Quando ormai era giorno pieno e appariva evidente che nessuno intendeva muovere all’attacco, ognuno «smontava» e tutti, a piccoli gruppi, cominciavano a preparare il rancio. Molti generali sostenevano che ogni soldato doveva cucinarsi il rancio da sé, perché ciò rafforzava il morale e lo spirito di gruppo, senza prevedere che raccogliere la legna fuori dalle trincee per accendere il fuoco equivaleva a un suicidio. L’unico che aveva previsto cucine da campo mobili su carretti, accudite da soldati addetti all’approvvigionamento delle truppe, era il Kaiser Guglielmo II.

I soldati passavano poi a pulire le armi e a riparare le parti della trincea danneggiate durante la notte; oppure scrivevano lettere, si spidocchiavano o dormivano. Gli ufficiali ispezionavano, incoraggiavano e giravano attorno indagando sullo stato d’animo degli uomini. Sottoponevano a censura le lettere della truppa e si occupavano di compilare quotidianamente i prospetti sull’ammontare delle munizioni e la quantità di rifornimenti per la trincea. Bisognava inoltre inviare il resoconto delle perdite durante la notte. Bisognava scrivere le lettere di condoglianze ai parenti dei morti.

I feriti dovevano aspettare la notte perché i barellieri andassero a prelevarli; quindi furono tanti coloro che, pur potendosi salvare, morirono dissanguati.
Gli ospedali erano indietro nelle retrovie e nei primi due anni di guerra i feriti da ricoverare erano trasportati su carrette, solo dopo entrarono in servizio le prime ambulanze. Piccoli ospedali da campo furono poi sistemati abbastanza vicini alle prime linee. Erano tende divise in quattro dove i chirurghi ruotavano passando da un intervento all’altro.

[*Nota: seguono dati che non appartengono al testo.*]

(* ===== verification/Conversations.v ===== *)
(** Conversations, their participants and workspace moves (storage/sqlite.ts, tables
    [conversation], [conversation_participant_session], [conversation_entry_source],
    [workspace_move] and [local_file]; storage/conversation-failures.ts).

    The store of this file holds every table a conversation owns rows in, with the tables of
    the other repositories as those files model them, so that [deleteConversation] is the
    composition of their deletions.  Times are milliseconds; the columns that hold JSON hold
    the value it encodes, except [schedule_json], which the code compares as text: [stringify]
    and [parseObject] are [JSON.stringify] of a schedule object and [parseJsonObject]. *)

From S2P Require Import Prelude Sql.
From S2P Require Automation Receipts ApprovalStore Outbox WorkRecords Segments.
From Stdlib Require Import Ascii Structures.OrdersEx Sorting.Sorted.
Local Open Scope Z_scope.

Inductive ConversationState : Type := Draft | Active | Paused | Muted | Archived.
Inductive PermissionMode : Type := ReadOnly | WorkspaceWrite | FullAccess.
Inductive ParticipantRole : Type := Coordinator | Member.
#[export] Instance ParticipantRole_eq_dec : EqDecision ParticipantRole.
Proof. solve_decision. Defined.
Inductive GroupOrchestration : Type := Auto | Custom (prompt : string).

Record ConversationRow : Type := mkRow {
  id : string; session_file : string; workspace : string; title : option string; description : option string;
  orchestration_json : option GroupOrchestration; kind : string; labels_json : list string; state : ConversationState;
  entry_employee_id : option string; coordinator_employee_id : option string; solution_ref : option string;
  tenant_id : option string; member_id : option string; schedule_json : option string; schedule_generation : Z;
  permission_mode : PermissionMode; last_read_entry_id : option string; created_at : Z; updated_at : Z;
}.

Record ParticipantSession : Type := mkParticipant {
  p_conversation_id : string; p_employee_id : string; p_role : ParticipantRole; p_session_file : string;
  p_workspace : string; p_pi_session_id : option string; p_employee_version : string;
  p_created_at : Z; p_updated_at : Z; p_removed_at : option Z;
}.

Inductive SourceType : Type := Human | Employee.
Record EntrySource : Type := mkSource {
  es_conversation_id : string; es_employee_id : string; es_pi_entry_id : string; es_logical_message_id : string;
  es_source_type : SourceType; es_source_id : string; es_display_name : option string; es_created_at : Z;
}.

Record FailureRow : Type := mkFailure {
  fl_conversation_id : string; fl_employee_id : string; fl_work_id : option string; fl_error_code : string;
  fl_error_message : string; fl_failed_at : Z;
}.
Record WorkspaceMove : Type := mkMove { mv_old : string; mv_new : string; mv_created_at : Z }.
Record FileRow : Type := mkFile { fi_conversation_id : string; fi_tenant_id : string; fi_member_id : string; fi_storage_path : string }.

Record Store : Type := mkStore {
  rows : list ConversationRow;
  participants : list ParticipantSession;
  sources : list EntrySource;
  failures : list FailureRow;
  moves : list WorkspaceMove;
  files : list FileRow;
  retries : list Receipts.RetryRow;
  receipts : list Receipts.ReceiptRow;
  approvals : list ApprovalStore.ApprovalRecord;
  automation : Automation.AutomationDb;
  work : WorkRecords.WorkDb;
  segments : list Segments.SegmentRow;
}.

Definition set_rows (x : list ConversationRow) (s : Store) : Store :=
  mkStore x (participants s) (sources s) (failures s) (moves s) (files s) (retries s) (receipts s) (approvals s) (automation s) (work s) (segments s).
Definition set_participants (x : list ParticipantSession) (s : Store) : Store :=
  mkStore (rows s) x (sources s) (failures s) (moves s) (files s) (retries s) (receipts s) (approvals s) (automation s) (work s) (segments s).
Definition set_sources (x : list EntrySource) (s : Store) : Store :=
  mkStore (rows s) (participants s) x (failures s) (moves s) (files s) (retries s) (receipts s) (approvals s) (automation s) (work s) (segments s).
Definition set_failures (x : list FailureRow) (s : Store) : Store :=
  mkStore (rows s) (participants s) (sources s) x (moves s) (files s) (retries s) (receipts s) (approvals s) (automation s) (work s) (segments s).
Definition set_moves (x : list WorkspaceMove) (s : Store) : Store :=
  mkStore (rows s) (participants s) (sources s) (failures s) x (files s) (retries s) (receipts s) (approvals s) (automation s) (work s) (segments s).
Definition set_retries (x : list Receipts.RetryRow) (s : Store) : Store :=
  mkStore (rows s) (participants s) (sources s) (failures s) (moves s) (files s) x (receipts s) (approvals s) (automation s) (work s) (segments s).

Inductive store_error : Type :=
| ScheduleGuarded (e : Automation.automation_error)
| MissingConversation
| InvalidReadCursor
| StoreConstraint.

(** ** Failures (class [ConversationFailureStore]) *)

Definition MAX_MESSAGE_CHARS : nat := 1000.
Definition is_failure (conversationId employeeId : string) (f : FailureRow) : bool :=
  String.eqb (fl_conversation_id f) conversationId && String.eqb (fl_employee_id f) employeeId.
Definition recordFailure (s : Store) (conversationId : string) (employeeId workId : option string) (code message : string) (failedAt : Z) : Store :=
  let row := mkFailure conversationId (nullish employeeId "") workId code (Receipts.slice MAX_MESSAGE_CHARS message) failedAt in
  set_failures (sql_upsert (is_failure conversationId (nullish employeeId "")) (fun _ => row) row (failures s)) s.
Definition clearFailure (s : Store) (conversationId : string) (employeeId : option string) : Store :=
  set_failures (sql_delete (is_failure conversationId (nullish employeeId "")) (failures s)) s.
Definition by_failed (a b : FailureRow) : bool :=
  (fl_failed_at a <? fl_failed_at b) || ((fl_failed_at a =? fl_failed_at b) && String.leb (fl_employee_id a) (fl_employee_id b)).
Definition listFailures (s : Store) (conversationId : string) : list FailureRow :=
  order_by by_failed (sql_select (fun f => String.eqb (fl_conversation_id f) conversationId) (failures s)).
Definition deleteFailures (s : Store) (conversationId : string) : Store :=
  set_failures (sql_delete (fun f => String.eqb (fl_conversation_id f) conversationId) (failures s)) s.

(** ** Conversation rows *)

Definition is_row (i : string) (r : ConversationRow) : bool := String.eqb (id r) i.

Section Rows.
Context {Obj : Type} (stringify : Obj -> string) (parseObject : string -> option Obj).

Record ConversationRecord : Type := mkRecord {
  c_id : string; c_sessionFile : string; c_workspace : string; c_title : option string; c_description : option string;
  c_orchestration : option GroupOrchestration; c_kind : option string; c_labels : option (list string); c_state : option ConversationState;
  c_entry : option string; c_coordinator : option string; c_solution : option string;
  c_tenantId : option string; c_memberId : option string; c_schedule : option Obj; c_generation : option Z;
  c_permission : option PermissionMode; c_lastRead : option string; c_createdAt : option Z; c_updatedAt : option Z;
  c_retry : option Receipts.RetryRow;
}.

Definition toConversation (r : ConversationRow) (retry : option Receipts.RetryRow) : ConversationRecord :=
  mkRecord (id r) (session_file r) (workspace r) (title r) (description r) (orchestration_json r) (Some (kind r))
    (Some (labels_json r)) (Some (state r)) (entry_employee_id r) (coordinator_employee_id r) (solution_ref r)
    (tenant_id r) (member_id r) (schedule_json r ≫= parseObject) (Some (schedule_generation r)) (Some (permission_mode r))
    (last_read_entry_id r) (Some (created_at r)) (Some (updated_at r)) retry.

Definition retryOf (s : Store) (i : string) : option Receipts.RetryRow :=
  sql_get (fun r => String.eqb (Receipts.rt_conversation_id r) i) (retries s).
Definition getConversation (s : Store) (i : string) : option ConversationRecord :=
  (fun r => toConversation r (retryOf s i)) <$> sql_get (is_row i) (rows s).
Definition getOwnedConversation (s : Store) (i tenantId memberId : string) : option ConversationRecord :=
  c ← getConversation s i;
  if bool_decide (c_tenantId c = Some tenantId) && bool_decide (c_memberId c = Some memberId) then Some c else None.

Definition nextGeneration (previous : option ConversationRow) (scheduleJson : option string) (scheduleMutation : bool) : Z :=
  match previous with
  | Some p => schedule_generation p + (if scheduleMutation || negb (bool_decide (schedule_json p = scheduleJson)) then 1 else 0)
  | None => 0
  end.

(** The row [saveConversation] writes; on conflict the creation time stays. *)
Definition saved (record : ConversationRecord) (scheduleJson : option string) (generation now : Z) : ConversationRow :=
  mkRow (c_id record) (c_sessionFile record) (c_workspace record) (c_title record) (c_description record) (c_orchestration record)
    (nullish (c_kind record) "chat") (nullish (c_labels record) []) (nullish (c_state record) Active) (c_entry record)
    (c_coordinator record) (c_solution record) (c_tenantId record) (c_memberId record) scheduleJson generation
    (nullish (c_permission record) ReadOnly) (c_lastRead record) (nullish (c_createdAt record) now) (nullish (c_updatedAt record) now).
Definition set_created (t : Z) (r : ConversationRow) : ConversationRow :=
  mkRow (id r) (session_file r) (workspace r) (title r) (description r) (orchestration_json r) (kind r) (labels_json r) (state r)
    (entry_employee_id r) (coordinator_employee_id r) (solution_ref r) (tenant_id r) (member_id r) (schedule_json r)
    (schedule_generation r) (permission_mode r) (last_read_entry_id r) t (updated_at r).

Diserzioni, mutilazioni e stato di shock dietro le trincee della prima guerra mondiale

La vita nelle trincee della prima guerra mondiale logorava i combattenti nel morale oltre che nel fisico; li gettava in uno stato di apatia e di torpore mentale. Soldati e ufficiali restavano in prima linea senza ricevere il cambio anche per intere settimane. Vivevano in condizioni igieniche deplorevoli, senza potersi lavare né cambiare. Erano esposti al caldo, al freddo e alle intemperie, costantemente in compagnia di pidocchi, pulci e ratti.

Talvolta, la paura o l’avversione contro la guerra si tradussero in forme di autentico rifiuto. Alcuni tentarono la diserzione, gettando via il fucile durante un assalto e arrendendosi al nemico. Una volta fatti prigionieri avevano infatti la speranza di trascorrere il resto della guerra in un campo di concentramento, in cui le condizioni non erano certo peggiori di quella della vita di trincea. Molti ricorsero alle mutilazioni con la speranza di essere riformati e mandati a casa; gli ufficili però le scoprivano facilmente e le punivano con la fucilazione.

Capitava anche che il soldato fosse colpito da uno stato di shock: era completamente disorientato, sordo agli ordini e quando era lanciato l’attacco, restava fermo nelle trincea. La pena per questo comportamento era la fucilazione o legato a un albero nella “terra di nessuno”, esposto al fuoco incrociato delle opposte trincee.